Pull out of the data below the stretch of lines bounded by the one containing "Proof. by constructor. Qed." and the one containing "apply andb_true_iff in Hhigh as [[Hge%Z.leb_le", both bounds included, unchanged.

Stored data entries:
>>>
(* ===== verification/ReorgForks.v ===== *)
(** NewBlockChain: the chains it makes in the heap are those of the reference, every
    block's logs carry its number and hash, and no chain loses or gains a transaction. *)

From S2P Require Import Prelude GoErrors Types Externals ReorgBlocks ReorgChains ReorgMoves.

(** * Lemmas *)

Section reference.
Context `{Gsl} `{SimUtil}.
Implicit Types (m : gmap Z simBlock).

(** ** Transactions *)

Lemma chain_txs_split m n b :
  m !! n = Some b → chain_txs m ≡ₚ block_txs b ++ chain_txs (delete n m).
Proof. intros Hn. unfold chain_txs. by rewrite <-(map_to_list_delete m n b Hn). Qed.

Lemma chain_txs_alter f m n b :
  m !! n = Some b → chain_txs (alter f n m) ≡ₚ block_txs (f b) ++ chain_txs (delete n m).
Proof.
  intros Hn. rewrite (chain_txs_split _ n (f b)) by by rewrite lookup_alter_eq, Hn.
  by rewrite (alter_Some_insert _ _ _ _ Hn), delete_insert_eq.
Qed.

Lemma chain_txs_reorg m rb i : chain_txs (ref_reorg m rb i) ≡ₚ chain_txs m.
Proof.
  induction m as [|n b m Hn IH] using map_ind.
  - unfold chain_txs, ref_reorg. by rewrite map_imap_empty.
  - unfold ref_reorg. erewrite map_imap_insert_Some by done. fold (ref_reorg m rb i).
    assert (ref_reorg m rb i !! n = None) as Hn'.
    { unfold ref_reorg. by rewrite map_lookup_imap, Hn. }
    unfold chain_txs in *. rewrite !map_to_list_insert by done. simpl. rewrite IH.
    by destruct (_ <=? _)%Z; rewrite ?block_txs_reorg.
Qed.

Lemma chain_txs_move from m move :
  is_Some (m !! NewBlock move) → chain_txs (ref_move from m move) ≡ₚ chain_txs m.
Proof.
  intros [t Ht]. unfold ref_move. destruct (m !! from) as [b|] eqn:Hb; [|done].
  set (m1 := alter (ref_remove (TxHashes move)) from m).
  set (gone := filter (λ l, log_TxHash l ∈ TxHashes move) (sb_logs b)).
  assert (is_Some (m1 !! NewBlock move)) as [t1 Ht1].
  { apply elem_of_dom. unfold m1. rewrite dom_alter_L. by apply elem_of_dom_2 in Ht. }
  rewrite (chain_txs_alter _ _ _ _ Ht1), block_txs_add, <-app_assoc.
  rewrite (Permutation_app_comm (log_TxHash <$> gone)), app_assoc.
  rewrite <-(chain_txs_split _ _ _ Ht1). unfold m1.
  rewrite (chain_txs_alter _ _ _ _ Hb), (chain_txs_split _ _ _ Hb).
  rewrite <-app_assoc, (Permutation_app_comm (chain_txs _)), app_assoc. f_equiv.
  unfold block_txs, gone. simpl. rewrite <-fmap_app, Permutation_app_comm.
  by rewrite filter_app_complement.
Qed.

(** ** Well-formed maps of blocks *)

Definition blocks_ok m : Prop := ∀ n b, m !! n = Some b → block_ok n b.

Lemma blocks_ok_reorg m rb i : blocks_ok m → blocks_ok (ref_reorg m rb i).
Proof.
  intros Hm n b. unfold ref_reorg. rewrite map_lookup_imap.
  intros (b0 & Hb & [= <-])%bind_Some. apply Hm in Hb. case_match; [by apply block_reorg_ok|done].
Qed.

Lemma blocks_ok_alter f m k :
  (∀ b, block_ok k b → block_ok k (f b)) → blocks_ok m → blocks_ok (alter f k m).
Proof. intros Hf Hm n b. rewrite lookup_alter_Some. intros [(<- & b0 & Hb & ->)|[_ Hb]]; auto. Qed.

Lemma blocks_ok_move from m move : blocks_ok m → blocks_ok (ref_move from m move).
Proof.
  intros Hm. unfold ref_move. destruct (m !! from); [|done].
  apply blocks_ok_alter; [intros; by apply ref_add_ok|].
  apply blocks_ok_alter; [intros; by apply ref_remove_ok|done].
Qed.

(** ** What an event does to the reference chain *)

(** Blocks below the reorg block stay, the transactions are the same, the blocks are well
    formed and have the same numbers. *)
Record same_chain (rb : Z) m m' : Prop := {
  same_below n : (n < rb)%Z → m' !! n = m !! n;
  same_txs : chain_txs m' ≡ₚ chain_txs m;
  same_ok : blocks_ok m → blocks_ok m';
  same_dom : dom m' = dom m;
}.

Lemma same_chain_refl rb m : same_chain rb m m.
Proof. by constructor. Qed.

Lemma same_chain_trans rb m1 m2 m3 :
  same_chain rb m1 m2 → same_chain rb m2 m3 → same_chain rb m1 m3.
Proof.
  intros [Hb Ht Ho Hd] [Hb' Ht' Ho' Hd']. constructor; [|by rewrite Ht'|auto|congruence].
  intros n Hn. by rewrite Hb', Hb.
Qed.

Lemma same_chain_reorg rb m i : same_chain rb m (ref_reorg m rb i).
Proof.
  constructor; [|apply chain_txs_reorg|apply blocks_ok_reorg|].
  - intros n Hn. unfold ref_reorg. rewrite map_lookup_imap. rewrite (proj2 (Z.leb_gt _ _)) by lia.
    by destruct (m !! n).
  - apply set_eq. intros n. rewrite !elem_of_dom. unfold ref_reorg. rewrite map_lookup_imap.
    destruct (m !! n); simpl; [done|]. by split; intros [? ?].
Qed.

Lemma same_chain_move rb from m move :
  (rb ≤ from)%Z → (rb ≤ NewBlock move)%Z → is_Some (m !! NewBlock move) →
  same_chain rb m (ref_move from m move).
Proof.
  intros Hf Ht Hs. constructor; [|by apply chain_txs_move|apply blocks_ok_move|].
  - intros n Hn. unfold ref_move. destruct (m !! from); [|done].
    by rewrite !lookup_alter_ne by lia.
  - unfold ref_move. destruct (m !! from); [|done]. by rewrite !dom_alter_L.
Qed.

Lemma same_chain_source rb from moves : (rb ≤ from)%Z →
  forallb (λ move, (rb <=? NewBlock move)%Z) moves = true → ∀ m, source_fits m from moves = true →
  same_chain rb m (foldl (ref_move from) m moves).
Proof.
  intros Hrb. induction moves as [|move moves IH]; intros Hhigh m Hfit; simpl in *; [apply same_chain_refl|].
  apply andb_true_iff in Hhigh as [Hge%Z.leb_le Hhigh].
  apply andb_true_iff in Hfit as [[Hb%bool_decide_eq_true _]%andb_true_iff Hfit].
  apply (same_chain_trans _ _ (ref_move from m move)); [by apply same_chain_move|by apply IH].
Qed.

(** An event that fits keeps what it must. *)
Lemma ref_fork_same m i event :
  event_high event = true → event_fits m i event = true →
  same_chain (ReorgBlock event) m (ref_fork m i event).
Proof.
  unfold event_fits, event_high, ref_fork, ref_moves. intros Hhigh Hfit.
  eapply same_chain_trans; [apply (same_chain_reorg _ _ i)|]. revert Hhigh Hfit.
  generalize (ref_reorg m (ReorgBlock event) i). generalize (MovedLogs event) as movedLogs.
  induction movedLogs as [|[from moves] movedLogs IH]; intros m' Hhigh Hfit; simpl in *; [apply same_chain_refl|].
  apply andb_true_iff in Hhigh as [[Hge%Z.leb_le Hmoves]%andb_true_iff Hhigh].
  apply andb_true_iff in Hfit as [[_ Hs]%andb_true_iff Hfit].
  apply (same_chain_trans _ _ (foldl (ref_move from) m' moves)); [by apply same_chain_source|by apply IH].
Qed.

(** ** The chains in the heap *)

Implicit Types (hp : blockHeap) (chain : BlockChain).

Lemma chain_dom hp chain n :
  chain_ok hp chain → is_Some (chain !! n) ↔ is_Some (pure_chain hp chain !! n).
Proof.
  intros Hok. rewrite pure_lookup. unfold block_of. split.
  - intros [r Hr]. destruct (chain_block _ _ Hok _ _ Hr) as (b & Hb & _). exists b. by rewrite Hr.
  - intros [b (r & ? & _)%bind_Some]. by exists r.
Qed.

(** The loops that make missing blocks find none: moveLogs has panicked on them before. *)
Lemma fill_from_same prev event froms hp chain :
  (∀ n, n ∈ froms → is_Some (prev !! n) ∧ is_Some (chain !! n)) →
  fill_from prev event froms (hp, chain) = Ret (hp, chain).
Proof.
  unfold fill_from. induction froms as [|n froms IH]; intros Hin; simpl; [done|].
  destruct (Hin n) as [[? ->] [? ->]]; [left|]. simpl. apply IH. intros. apply Hin. by right.
Qed.

Lemma fill_to_same forked event tos hp chain :
  (∀ n, n ∈ tos → is_Some (forked !! n) ∧ is_Some (chain !! n)) →
  fill_to forked event tos (hp, chain) = Ret (hp, chain).
Proof.
  unfold fill_to. induction tos as [|n tos IH]; intros Hin; simpl; [done|].
  destruct (Hin n) as [[? ->] [? ->]]; [left|]. simpl. apply IH. intros. apply Hin. by right.
Qed.

Lemma chain_ok_grown hp hp' chain :
  chain_ok hp chain → (∀ r b, hp !! r = Some b → hp' !! r = Some b) →
  chain_ok hp' chain ∧ pure_chain hp' chain = pure_chain hp chain.
Proof.
  intros Hok Hg. apply chain_ok_agree; [done|]. intros n ref Hr.
  destruct (chain_block _ _ Hok _ _ Hr) as (b & Hb & _). rewrite Hb. by apply Hg.
Qed.

Lemma fork_event_run hp prev i event :
  chain_ok hp prev → event_high event = true →
  if event_fits (pure_chain hp prev) i event then
    ∃ hp' chain, fork_event hp prev i event = Ret (hp', (prev, chain)) ∧ chain_ok hp' chain ∧
      pure_chain hp' chain = ref_fork (pure_chain hp prev) i event ∧
      (∀ r b, hp !! r = Some b → hp' !! r = Some b)
  else ∃ msg, fork_event hp prev i event = Panic msg.
Proof.
  intros Hok Hhigh. unfold fork_event, event_fits.
  destruct (chain_reorg_run hp prev (ReorgBlock event) i Hok)
    as (hp1 & chain & -> & Hok1 & Hp1 & Hg1 & Hfresh). simpl.
  pose proof (moveLogs_run (ReorgBlock event) chain (MovedLogs event) hp1 Hhigh Hok1) as Hrun. rewrite Hp1 in Hrun.
  destruct (moves_fit _ _); [|by destruct Hrun as [msg ->]; exists msg].
  destruct Hrun as (hp2 & froms & tos & -> & [Hok2 Hp2 Hf] & Hin).
  assert (∀ n, is_Some (chain !! n) → is_Some (prev !! n)) as Hdom.
  { intros n. rewrite (chain_dom hp1), Hp1, (chain_dom hp) by done. rewrite <-!elem_of_dom.
    by rewrite (same_dom _ _ _ (same_chain_reorg (ReorgBlock event) (pure_chain hp prev) i)). }
  simpl. rewrite fill_from_same by (intros; split; [apply Hdom|]; apply Hin; by left). simpl.
  rewrite fill_to_same by (intros; split; [|apply Hdom]; apply Hin; by right). simpl.
  exists hp2, chain. split_and!; [done..|].
  intros r b Hr. rewrite Hf; [by apply Hg1|]. intros n Hn.
  destruct (Z.lt_ge_cases n (ReorgBlock event)) as [|Hge]; [done|].
  pose proof (Hfresh n r Hn Hge). apply lookup_lt_Some in Hr. lia.
Qed.

Lemma fork_events_run events : forallb event_high events = true → ∀ hp chains prev i,
  chain_ok hp prev →
  if events_fit (pure_chain hp prev) i events then
    ∃ hp' l, fork_events hp chains prev i events = Ret (hp', chains ++ l) ∧
      Forall (chain_ok hp') l ∧
      pure_chain hp' <$> l = ref_chains (pure_chain hp prev) i events ∧
      (∀ r b, hp !! r = Some b → hp' !! r = Some b)
  else ∃ msg, fork_events hp chains prev i events = Panic msg.
Proof.
  induction events as [|event events IH]; intros Hhigh hp chains prev i Hok; simpl.
  { exists hp, [prev]. split_and!; [done| |done..]. by constructor. }
  simpl in Hhigh. apply andb_true_iff in Hhigh as [Hh Hhigh].
  pose proof (fork_event_run hp prev i event Hok Hh) as Hrun.
  destruct (event_fits _ _ _); simpl; [|by destruct Hrun as [msg ->]; exists msg].
  destruct Hrun as (hp1 & chain & -> & Hok1 & Hp1 & Hg1). simpl.
  specialize (IH Hhigh hp1 (chains ++ [prev]) chain (i + 1)%Z Hok1). rewrite Hp1 in IH.
  destruct (events_fit _ _ events); [|done].
  destruct IH as (hp2 & l & -> & Hl & Hp2 & Hg2).
  exists hp2, (prev :: l). rewrite <-app_assoc. split; [done|].
  destruct (chain_ok_grown hp hp2 prev Hok) as [Hok2 Hp]; [auto|].
  split_and!; [by constructor| |auto]. rewrite fmap_cons, Hp. by rewrite Hp2.
Qed.

Lemma NewBlockChain_runs mapped events :
  mapped_ok mapped → forallb event_high events = true →
  if events_fit (ref_start mapped (first_reorg events)) 0 events then
    ∃ hp chain rs, NewBlockChain mapped events = Ret (hp, (chain, rs)) ∧
      Forall (chain_ok hp) (chain :: rs) ∧
      pure_chain hp <$> chain :: rs = ref_chains (ref_start mapped (first_reorg events)) 0 events
  else ∃ msg, NewBlockChain mapped events = Panic msg.
Proof.
  intros Hm Hhigh. unfold NewBlockChain, first_reorg.
  destruct events as [|event events].
  - destruct (newBlockChain_ok mapped NoReorg Hm) as (hp & chain & -> & Hok & Hb). simpl.
    exists hp, chain, []. split_and!; [done|by constructor|]. simpl. f_equal.
    apply map_eq. intros n. by rewrite pure_lookup.
  - destruct (newBlockChain_ok mapped (ReorgBlock event) Hm) as (hp & chain & -> & Hok & Hb).
    assert (pure_chain hp chain = ref_start mapped (ReorgBlock event)) as Hp.
    { apply map_eq. intros n. by rewrite pure_lookup. }
    pose proof (fork_events_run (event :: events) Hhigh hp [] chain 0 Hok) as Hrun. rewrite Hp in Hrun.
    destruct (events_fit _ _ _); [|destruct Hrun as [msg Hrun]; exists msg; by rewrite bind_Ret, Hrun].
    destruct Hrun as (hp' & l & Hrun & Hl & Hpl & _).
    rewrite bind_Ret, Hrun, bind_Ret.
    destruct l as [|c rs]; [by simpl in Hpl|]. simpl. by exists hp', c, rs.
Qed.

Lemma NewBlockChain_run mapped events :
  mapped_ok mapped → events_ok mapped events = true →
  ∃ hp chain rs, NewBlockChain mapped events = Ret (hp, (chain, rs)) ∧
    Forall (chain_ok hp) (chain :: rs) ∧
    pure_chain hp <$> chain :: rs = ref_chains (ref_start mapped (first_reorg events)) 0 events.
Proof.
  intros Hm [Hhigh Hfit]%andb_true_iff. pose proof (NewBlockChain_runs mapped events Hm Hhigh) as Hrun.
  by rewrite Hfit in Hrun.
Qed.

(** ** All chains of the reference *)

Lemma ref_chains_same events : forallb event_high events = true → ∀ m i,
  events_fit m i events = true → blocks_ok m →
  length (ref_chains m i events) = S (length events) ∧
  Forall (λ m', blocks_ok m' ∧ chain_txs m' ≡ₚ chain_txs m ∧ dom m' = dom m) (ref_chains m i events).
Proof.
  induction events as [|event events IH]; intros Hhigh m i Hfit Hok; simpl.
  { split; [done|]. by apply Forall_singleton. }
  simpl in Hhigh, Hfit. apply andb_true_iff in Hhigh as [Hh Hhigh]. apply andb_true_iff in Hfit as [Hf Hfit].
  destruct (ref_fork_same m i event Hh Hf) as [_ Ht Ho Hd].
  destruct (IH Hhigh (ref_fork m i event) (i + 1)%Z Hfit) as [Hlen Hall]; [auto|].
  split; [by rewrite Hlen|]. constructor; [done|].
  eapply Forall_impl; [done|]. intros m' (? & Ht' & ?). split_and!; [done|by rewrite Ht'|congruence].
Qed.

Lemma ref_start_ok mapped rb : mapped_ok mapped → blocks_ok (ref_start mapped rb).
Proof.
  intros Hm n b. unfold ref_start. rewrite map_lookup_imap.
  intros (logs & Hl & [= <-])%bind_Some. destruct (Hm _ _ Hl) as (? & ? & ?).
  by apply (new_block_ok rb n logs).
Qed.
End reference.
<<<
**Task output:**
Proof. by constructor. Qed.

Lemma same_chain_trans rb m1 m2 m3 :
  same_chain rb m1 m2 → same_chain rb m2 m3 → same_chain rb m1 m3.
Proof.
  intros [Hb Ht Ho Hd] [Hb' Ht' Ho' Hd']. constructor; [|by rewrite Ht'|auto|congruence].
  intros n Hn. by rewrite Hb', Hb.
Qed.

Lemma same_chain_reorg rb m i : same_chain rb m (ref_reorg m rb i).
Proof.
  constructor; [|apply chain_txs_reorg|apply blocks_ok_reorg|].
  - intros n Hn. unfold ref_reorg. rewrite map_lookup_imap. rewrite (proj2 (Z.leb_gt _ _)) by lia.
    by destruct (m !! n).
  - apply set_eq. intros n. rewrite !elem_of_dom. unfold ref_reorg. rewrite map_lookup_imap.
    destruct (m !! n); simpl; [done|]. by split; intros [? ?].
Qed.

Lemma same_chain_move rb from m move :
  (rb ≤ from)%Z → (rb ≤ NewBlock move)%Z → is_Some (m !! NewBlock move) →
  same_chain rb m (ref_move from m move).
Proof.
  intros Hf Ht Hs. constructor; [|by apply chain_txs_move|apply blocks_ok_move|].
  - intros n Hn. unfold ref_move. destruct (m !! from); [|done].
    by rewrite !lookup_alter_ne by lia.
  - unfold ref_move. destruct (m !! from); [|done]. by rewrite !dom_alter_L.
Qed.

Lemma same_chain_source rb from moves : (rb ≤ from)%Z →
  forallb (λ move, (rb <=? NewBlock move)%Z) moves = true → ∀ m, source_fits m from moves = true →
  same_chain rb m (foldl (ref_move from) m moves).
Proof.
  intros Hrb. induction moves as [|move moves IH]; intros Hhigh m Hfit; simpl in *; [apply same_chain_refl|].
  apply andb_true_iff in Hhigh as [Hge%Z.leb_le Hhigh].
  apply andb_true_iff in Hfit as [[Hb%bool_decide_eq_true _]%andb_true_iff Hfit].
  apply (same_chain_trans _ _ (ref_move from m move)); [by apply same_chain_move|by apply IH].
Qed.

(** An event that fits keeps what it must. *)
Lemma ref_fork_same m i event :
  event_high event = true → event_fits m i event = true →
  same_chain (ReorgBlock event) m (ref_fork m i event).
Proof.
  unfold event_fits, event_high, ref_fork, ref_moves. intros Hhigh Hfit.
  eapply same_chain_trans; [apply (same_chain_reorg _ _ i)|]. revert Hhigh Hfit.
  generalize (ref_reorg m (ReorgBlock event) i). generalize (MovedLogs event) as movedLogs.
  induction movedLogs as [|[from moves] movedLogs IH]; intros m' Hhigh Hfit; simpl in *; [apply same_chain_refl|].
  apply andb_true_iff in Hhigh as [[Hge%Z.leb_le Hmoves]%andb_true_iff Hhigh].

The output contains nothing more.